Fruncí el ceño con concentración, como si, de verdad, la respuesta fuera  de vital importancia. Me incliné hacia él un poco para, a voz en susurro, decirle:

―Hay personas que en el ADN le pone: bueno para hermanar calcetines, bueno, en mi ADN simplemente sale error, con una cruz grande y roja.

―Bonita respuesta.

―Ya.

―No, de verdad.

Fruncía el ceño así que suspiré.

―Me parecen atosigados.

―¿A qué te refieres?

―Cuando hago el intento de encontrarle el par y los ato juntos, los noto un poco asfixiados, me parece que mis calcetines son como yo, les gusta andar a su aire.

Volvió a repetir lo de la supervivencia humana, pero esta vez con menos fuerza, como si ya no lo pensara con la misma intensidad.

―Ya ―volví a decir y él negó con la cabeza, se puso de rodillas y lanzó la colilla por la baranda.

La tercera vez, tendríamos veinte años, esto seguro. Estábamos en un velatorio y no íbamos de negro como la gente lo hacía en las películas o las comedias o dramas. Se había hecho de noche y dentro la gente se agolpaba en las esquinas, conversando y comiendo. Nos habíamos sentado un rato atrás en un sofá alejado de la gente. 

Jaco tenía los ojos irritados. Y estaba inclinado como si se mirara los zapatos. Además, para entonces ya había dejado el cigarro, o por lo menos eso era lo que le decía a todo el mundo.
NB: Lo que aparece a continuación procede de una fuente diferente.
(* ===== verification/Replicated.v ===== *)
(** * Services replicated with Raft

    What [kvraft], [shardctrler] and [shardkv] have in common: every server is
    its Raft, the messages on its apply channel and a state machine that
    executes them.

    - A [StateMachine] is the abstract specification: what one committed
      command does to the replicated state, which commands may be executed
      where, and that executing them keeps it so.
    - A [Service] is an implementation: the server, what its applier does with
      one message, how it starts on a persister; its laws say that it
      implements the machine.
    - [sys_step] is the service as a whole, on the cluster of RaftNet.v.

    The theorem of this file ([sys_one_log]) is proved against the two classes
    alone: in runs without snapshots all servers are at all times where
    prefixes of one log of commands lead. *)

From Stdlib Require Import Strings.Byte.
From stdpp Require Import prelude gmap strings list sets.
From S2P Require Import Prelude Gob Raft RaftNode RaftServer RaftCommit RaftEvolve RaftApply RaftNet RaftElection RaftCluster RaftLog RaftOffice RaftSafety RaftSafetySteps RaftSafetyRpc RaftSafetyReply RaftStateMachine.
Local Open Scope Z_scope.

(** ** State machines *)

(** [sm_ok st c]: the command [c] may be executed in the state [st], and also
    after other such commands. *)
Class StateMachine (C St : Type) := {
  sm_next : St → C → outcome St;
  sm_wf : St → Prop;
  sm_ok : St → C → Prop;
  sm_exec (st : St) (c : C) : sm_wf st → sm_ok st c →
    ∃ st', sm_next st c = Ret st' ∧ sm_wf st' ∧ ∀ c', sm_ok st c' → sm_ok st' c';
}.

Section machine.
Context `{StateMachine C St}.
Implicit Types (st : St) (c : C) (log : list C).

Definition sm_run (st : St) (log : list C) : outcome St := foldM (λ c st, sm_next st c) log st.

(** Every command was [sm_ok] after some prefix of the log before it. *)
Definition fit (st : St) (log : list C) : Prop :=
  ∀ (k : nat) c, log !! k = Some c →
    ∃ (j : nat) st', (j ≤ k)%nat ∧ sm_run st (take j log) = Ret st' ∧ sm_ok st' c.

Lemma sm_run_snoc st log c : sm_run st (log ++ [c]) = (st' ← sm_run st log; sm_next st' c).
Proof.
  unfold sm_run. rewrite foldM_app. destruct (foldM _ log st) as [st'| |]; [|done..]. simpl. by destruct (sm_next st' c).
Qed.

Lemma fit_take st log k : fit st log → fit st (take k log).
Proof.
  intros Hf k' c [Hc Hk]%lookup_take_Some. destruct (Hf k' c Hc) as (j & st' & Hj & Hr & Hok).
  exists j, st'. rewrite take_take, Nat.min_l by lia. done.
Qed.
Lemma connect_spec i cfg cfg' :
  links_ok cfg → connect i cfg = Ret cfg' →
  0 ≤ i < n cfg ∧
  let cfg1 := set_connected (<[Z.to_nat i := true]> (connected cfg)) cfg in
  let P := is_connected cfg1 in
  cfg' = set_cnet (enable_all (ins P i cfg) true (enable_all (outs P i cfg) true (cfg_net cfg))) cfg1.
Proof.
  intros Hl (cs & Hcs & Hret)%bind_Ret_inv. apply go_set_Ret in Hcs as [Hi ->]. rewrite (lk_len _ Hl) in Hi.
  split; [done|]. cbv zeta in *. set (cfg1 := set_connected _ cfg) in *. apply bind_Ret_inv in Hret as (cfg2 & Hout & Hin).
  assert (Z.of_nat (Z.to_nat (n cfg)) = n cfg) as Hn by lia.
  rewrite <-(set_cnet_id cfg1) in Hout.
  apply (go_for_enable _ _ _ (λ j, if is_connected cfg1 j then name_at cfg i j else None) true) in Hout as ->; [| |lia].
  - simpl in Hin. apply (go_for_enable _ _ _ (λ j, if is_connected cfg1 j then name_at cfg j i else None) true) in Hin as ->; [| |lia].
    + by rewrite Hn.
    + intros j rn c' (c & Hc & He)%bind_Ret_inv Hj. apply (is_connected_index cfg1) in Hc as ->. destruct c; [|by simplify_eq].
      apply enableEnd_Ret in He as (e & He & ->); [|simpl; lia]. by rewrite (He : name_at cfg j i = Some e).
  - intros j rn c' (c & Hc & He)%bind_Ret_inv Hj. simpl in Hj.
    apply (is_connected_index cfg1) in Hc as ->. destruct c; [|by simplify_eq].
    apply enableEnd_Ret in He as (e & He & ->); [|simpl; lia]. by rewrite (He : name_at cfg i j = Some e).
Qed.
A veces podía andar con la ropa pasada a cigarro, pero decía que era residual, que el olor no se quita de la noche a la mañana. 

―Ni en momentos como estos te pones los calcetines como la gente.

Había olvidado, en este tiempo, cuanto le obsesionaba el tema.

―Si quieres me los saco ―le propuse.

―Sí, sácatelos.

Me quité una bota y luego el calcetín; que era azul, y luego continué con la otra bota y el calcetín, que era rojo sangre. Si alguien nos vio, no dijo nada. Envolví un calcetín en el otro con mucho cuidado y me los iba a meter al bolsillo de la chaqueta cuando Jaco me los pidió.

―¿Y a ellos no les molesta?

Los desenredó y estiró uno en cada muslo. Como si los prepara para una exhibición.

―¿Qué?

―¿A ellos no les molesta que los ates juntos?

Me encogí de hombros. Y me refregué los ojos. Pensé que debía tenerlos rojos aunque no tanto como él.

―¿Les da igual? ―Presionó

―Tienen mucho tema de conversación, así, apretujados juntitos.

Los volvió a meter uno dentro del otro y luego se los guardó en el bolsillo, con un suspiró se hizo hacia atrás. Los ojos volvieron a llenárseles de lágrimas y fueron cayendo una a una de manera que una nunca tropezaba con la otra. 

―Esta es la última vez que nos vamos a ver, ¿sabi?

―Ya.

―¿Me prometi algo?

―¿Qué?

―Ponte los calcetines como la gente

―Me lo voy a pensar.

Me escrutó. Tenía los ojos brillantes y los labios apretados, al cabo de un rato se mordió el labio y los ojos se le secaron. 

―Me gustaría que me lo prometieras.

―Desde ahora me voy a comprar todos los calcetines iguales, ¿te parece bien?

―Ya.

Con nuestros cuerpos repantigados en el sofá nos limitamos a contar las horas que faltaban para que amaneciera antes de que tuvieramos que separarnos para siempre.